According to Nolan & Auerbach (2009), it is important that every citizen of the United States of America understands what is meant by the term false claim act. Apart from what it means, the false claim act was enacted for a number of reasons and its implementation had a significant impact on the medical billing. This paper aims at giving detailed information about the above issues about the false claim act.
False Claims act refers to law put in place by the government of the United States of America during the civil war. This act was meant to stop fraud against the government by people. Under this act, the individuals who have knowledge about corrupt deals by civil servants who defraud the government may witness in court and or sue these fraudulent people on behalf of the government. The person who sues on behalf of the government stands to benefit from contributing to the state's efforts to stop fraud and to prevent other potential government looters. Additionally, incase he or she wins the case, the whistle blower stand to gain financially at approximately 30% of the entire wealth that is recovered (Latham & Watkins, 2009).
False claim act
Latham & Watkins (2009), stated that this act was put in place by United States of America government in the days of the civil war. The act is also referred to as the Lincoln Act was put in place in order to check fraud by the corrupt suppliers to the army. This was because the war made it impossible for the government it self to directly get involved in the fight against such fraud cases. In the recent days, the false claim act has been used by the government fight fraud in its various departments of government. It allows any person i.e. private person who knows about any fraud committed by anybody against then federal government to sue on behalf of the government in order to assist it reclaim its wealth that has been swindled by fraudulent people. Usually, the person who is first to table the case in court against the government looters is the one who is paid; 30 percent of the recovered wealth.

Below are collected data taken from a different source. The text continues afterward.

Fixpoint store (fs : Files) (name : string) (f : File) : Files :=
  match fs with
  | [] => [(name, f)]
  | (n, g) :: fs' => if String.eqb n name then (n, f) :: fs' else (n, g) :: store fs' name f
  end.

Definition ReadFile (fs : Files) (name : string) : string * option error :=
  match lookup fs name with
  | None => ("", Some (ErrNotExist name))
  | Some f =>
      match read_err f with
      | Some e => ("", Some e)
      | None => (content f, None)
      end
  end.

Definition Stat (fs : Files) (name : string) : FileInfo * option error :=
  match lookup fs name with
  | None => (FileInfo_zero, Some (ErrNotExist name))
  | Some f =>
      match stat_err f with
      | Some e => (FileInfo_zero, Some e)
      | None => (mkFileInfo (mtime f), None)
      end
  end.

Fixpoint contains (c : ascii) (s : string) : bool :=
  match s with
  | EmptyString => false
  | String d s' => Ascii.eqb c d || contains c s'
  end.

Definition HasSuffix (s suffix : string) : bool :=
  negb (String.eqb (strings.TrimSuffix s suffix) s) || String.eqb suffix "".

(** Patterns of the shape [dir/*.ext], the only ones the program uses. *)
Definition matches (dir ext name : string) : bool :=
  strings.HasPrefix name dir && HasSuffix name ext
  && (String.length dir + String.length ext <=? String.length name)
  && negb (contains "/" (strings.drop (String.length dir) name)).

(** [filepath.Glob] returns the names it matched sorted, byte by byte. *)
Fixpoint insert_name (name : string) (names : list string) : list string :=
  match names with
  | [] => [name]
  | n :: names' =>
      if String.leb name n then name :: names else n :: insert_name name names'
  end.

Definition sorted_names (names : list string) : list string :=
  fold_right insert_name [] names.

Definition Glob (fs : Files) (pattern : string) : list string * option error :=
  if String.eqb pattern "posts/*.md"
  then (sorted_names (filter (fun n => matches "posts/" ".md" n = true) (map fst fs)), None)
  else if String.eqb pattern "thoughts/*.md"
  then (sorted_names (filter (fun n => matches "thoughts/" ".md" n = true) (map fst fs)), None)
  else ([], Some (ErrOther "syntax error in pattern")).

Definition MkdirAll (fs : Files) (path : string) : Files * option error := (fs, None).

Definition WriteFile (fs : Files) (name data : string) : Files * option error :=
  match lookup fs name with
  | Some f =>
      match read_err f with
      | Some e => (fs, Some e)
      | None => (store fs name (mkFile data (mkTime 2 0) None None), None)
      end
  | None => (store fs name (mkFile data (mkTime 2 0) None None), None)
  end.

(** The part of [s] before the first [c] and what follows it. *)
Fixpoint cut_at (c : ascii) (s : string) : string * option string :=
  match s with
  | EmptyString => ("", None)
  | String d s' =>
      if Ascii.eqb d c then ("", Some s')
      else let '(before, rest) := cut_at c s' in (String d before, rest)
  end.

(** The first line of [s] and what follows its newline. *)
Definition cut_line (s : string) : string * option string := cut_at "010" s.

Fixpoint digits (s : string) (acc : Z) : option Z :=
  match s with
  | EmptyString => Some acc
  | String c s' =>
      let n := nat_of_ascii c in
      if (48 <=? n) && (n <=? 57) then digits s' (acc * 10 + Z.of_nat (n - 48))%Z
      else None
  end.

Definition number (s : string) : option Z :=
  if String.eqb s "" then None else digits s 0.

(** The days from the first of January of year 1 to a day of the
    proleptic Gregorian calendar. *)
Definition civil_days (y m d : Z) : Z :=
  let y := if (m <=? 2)%Z then (y - 1)%Z else y in
  let era := (y / 400)%Z in
  let yoe := (y - era * 400)%Z in
  let doy := ((153 * ((m + 9) mod 12) + 2) / 5 + d - 1)%Z in
  let doe := (yoe * 365 + yoe / 4 - yoe / 100 + doy)%Z in
  (era * 146097 + doe - 306)%Z.

(** A date of the form [YYYY-MM-DD], at midnight UTC. *)
Definition parse_date (s : string) : option Time :=
  match cut_at "-" s with
  | (year, Some s') =>
      match cut_at "-" s' with
      | (month, Some day) =>
          match number year, number month, number day with
          | Some y, Some m, Some d =>
              if ((1 <=? m) && (m <=? 12) && (1 <=? d) && (d <=? 31))%Z
              then Some (mkTime (civil_days y m d * 86400) 0)
              else None
          | _, _, _ => None
          end
      | _ => None
      end
  | _ => None
  end.
(** The robot latched by an obstacle: the operator releases it by
    WebSocket and by HTTP, drives on, and the button is pressed. *)
Lemma safety_latch_never_cleared_witness :
  _estop_active
    (safety (run_events
               [EvWsMessage 50 env0 (Some (command "estop_release"));
                EvHttpEstopRelease env0;
                EvScan "front" 999;
                EvHttpCommand 51 env0 (command "forward");
                EvRampTick; EvWatchdog 52; EvTelemetry; EvEstopButton]
               robot_latched_by_obstacle)) = true.
Proof. apply safety_latch_never_cleared. reflexivity. Defined.
















(** ** The further properties at concrete inputs *)


(** Forty ticks on each wheel from heading 90, forty against forty, and
    no pulse at a stored heading of 360. *)
Lemma update_odometry_straight_and_spin_witness :
  MotorController._heading
    (snd (MotorController.update_odometry
            (MotorController.with_odometry 40 40 3 90 MotorController.init))) == 90 /\
  MotorController._dist_m
    (snd (MotorController.update_odometry
            (MotorController.with_odometry 40 (-40) 3 90 MotorController.init))) == 3 /\
  MotorController._heading
    (snd (MotorController.update_odometry
            (MotorController.with_odometry 0 0 3 360 MotorController.init))) == 0.
Proof.
  split; [|split].
  - destruct (update_odometry_straight_and_spin
                (MotorController.with_odometry 40 40 3 90 MotorController.init))
      as [H _].
    destruct (H eq_refl) as (_ & Hh & _). apply Hh. split; [discriminate | reflexivity].
  - destruct (update_odometry_straight_and_spin
                (MotorController.with_odometry 40 (-40) 3 90 MotorController.init))
      as (_ & H & _).
    exact (H eq_refl).
  - destruct (update_odometry_straight_and_spin
                (MotorController.with_odometry 0 0 3 360 MotorController.init))
      as (_ & _ & H).
    destruct (H eq_refl eq_refl) as (_ & _ & Hh). apply Hh. reflexivity.
Defined.

(** A warning on the front sensor while moving forward at 60: the targets
    become 30 and nothing is latched. *)
Lemma obstacle_warning_slows_only_witness :
  let s' := SafetyManager._on_obstacle_warning "front" 30 robot_moving_forward in
  motors s' = MotorController.set_speed_pct (py_max 20 (60 * (1 # 2)))
                (motors robot_moving_forward) /\
  MotorController._target_left (motors s') == 30 /\
  _estop_active (safety s') = false.
Proof.
  cbv zeta.
  destruct (obstacle_warning_slows_only "front" 30 robot_moving_forward)
    as (_ & _ & _ & _ & _ & H & _).
  split; [|split; reflexivity].
  apply H. split; [reflexivity | left; reflexivity].
Defined.
Lemma insertAll_bound k w ss :
  forall root, built root -> sector root = mkQuadrant 0 0 w ->
  NoDup (map pos (filter (fun s => IsInsideUniverse s w) ss ++ bodies root)) ->
  (forall a b,
      In a (filter (fun s => IsInsideUniverse s w) ss ++ bodies root) ->
      In b (filter (fun s => IsInsideUniverse s w) ss ++ bodies root) ->
      pos a <> pos b -> w < 2 ^ k * sep a b) ->
  forall f, (k + 2 <= f)%nat -> exists root', insertAll f w ss root = Done root'.
Proof.
  induction ss as [| s ss IH]; intros root Hb Hs Hnd Hsep f Hf; simpl in *.
  - eauto.
  - destruct (IsInsideUniverse s w) eqn:E; [| now apply IH].
    simpl in Hnd, Hsep. apply NoDup_cons_iff in Hnd. destruct Hnd as [Hnotin Hnd].
    assert (Hin : inside (sector root) s)
      by (rewrite Hs; now apply IsInsideUniverse_inside).
    destruct (@InsertStar_bound root Hb k s Hin) with (f := f) as [root1 H1]; trivial.
    { intros b Hbb. rewrite Hs. cbn [qwidth]. apply Hsep.
      - right. apply in_or_app. now right.
      - now left.
      - intros Epos. apply Hnotin. rewrite <- Epos. apply in_map, in_or_app. now right. }
    destruct (InsertStar_built f Hb Hin) as [H0 | (root1' & H1' & Hb1 & Hs1 & Hp1)];
      [congruence |].
    assert (root1' = root1) by congruence. subst root1'.
    rewrite H1. cbn [bind]. apply IH; trivial; [congruence | |].
    + eapply Permutation_NoDup; [| exact (NoDup_cons _ Hnotin Hnd)].
      change (pos s :: map pos (filter (fun s => IsInsideUniverse s w) ss ++ bodies root))
        with (map pos (s :: filter (fun s => IsInsideUniverse s w) ss ++ bodies root)).
      apply Permutation_map with (f := pos).
      rewrite Hp1. apply Permutation_middle.
    + assert (Hsub : forall a,
                In a (filter (fun s => IsInsideUniverse s w) ss ++ bodies root1) ->
                s = a \/ In a (filter (fun s => IsInsideUniverse s w) ss ++ bodies root)).
      { intros a Ha. apply in_app_or in Ha. destruct Ha as [Ha | Ha].
        - right. apply in_or_app. now left.
        - apply (Permutation_in _ Hp1) in Ha. destruct Ha as [<- | Ha]; [now left |].
          right. apply in_or_app. now right. }
      intros a b Ha Hb'. apply Hsep; auto.
Qed.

Roles of the false claim act
This act was founded way back in 1863 during the civil war. From then, the act has been important tool by the federal government of the United States of America in various ways. First, was put in place in order to prevent fraud by people who had been given supply contracts to the military by the federal government of the United States during the civil war in 1863 (Nolan & Auerbach, 2009).
Secondly, Nolan & Auerbach (2009) argued that the false claim act is also very important as it was used to reduce general loses by the federal government through corruption that led to depriving of its budget. High economic and financial loses through this vice was reported the united states congress, followed with similar report by the department of justice in 1980. The act was fine tuned to reduce the escalating rates of financial and economic loses due to fraud. This was hurting the federal government's budget and the general economy as hundreds of $ millions that added up to 50 billion dollars worth of loses resulting form fraud were recorded.
The act was important in helping the federal government fill the gap in its efforts to identify and fight fraud. The gaps came about as a result of the huge nature of the federal government. The job of federal government protection of its treasury from escalating rates of advanced theft was too hard without the help of the general public. There was need to involve the public who were required to blow the whistle on the corrupt deals that deprived the government's economy (Nolan & Auerbach, 2009).
Lastly, the false claim act was voted in order to seek the counsel of the private citizens that was to go a long way in helping streamline the government's endeavor to stop fraud. This led to the improved working relationship between the government and the public. Consequently, the government had plenty of resources at its disposal to use in fighting fraud for it did not have to pay using its revenue (Latham & Watkins, 2009).
Effects of false claim act on medical billing.
Nolan & Auerbach (2009) said that the general purpose of this act is to prevent fraud against the government. The majority of fraud cases revolve around the programs that are sponsored by the government. These include the programs that are meant to provide medical care and other health services to the civil servants. First, the act has helped to streamline medical billing procedures in health institutions. This has been achieved through its potential to check fraud in government financed medical services and other health care arrangements.
The medical billing process has been made more transparent. There is small or no room for the health facilities to cheat on the medical tests results and the price for the medical products e.g. drugs and cost of there services to the government. Before the act was enacted, these used to happen and the government lost a millions of billions of dollars this form of fraud inform of nonexistent and/ or inflated medical bills for the civil servants e.g. military (Latham & Watkins, 2009).
Nolan & Auerbach (2009) pointed out other examples of fraudulent acts in relation to medical billing that have been eradicated including selling of unlicensed or reject drugs to the government, charging unnecessarily high medical fees, cases of medical personnel forging signatures that are required before the government can release money to cater for the medical bills by civil servants among other federal medical bills.
Finally, there has been a notable effect by this act on the medical billing in cases that involve the health insurance companies. Before the act, the fraudulent health insurance companies colluded with private health providers to defraud the government by inflating the medical bills of patients that are sponsored by the government e.g. the military personnel. The act has brought an end to this vice (Latham & Watkins, 2009).
The false claim act is the law that was put in place by the federal government in its efforts of curbing fraud by the military suppliers. It was later adopted for other general frauds prevention through the government-private individuals partnership facilitated by the act. The act had a number of positive effects that include reduction of financial loss by the federal government through fraud. Besides, the act also had effects on the medical billing. These include making the medical billing process transparent through prevention of falsification of results and fake drugs among others. All these vices were meant to inflate the medical bills that were to be catered by the federal government.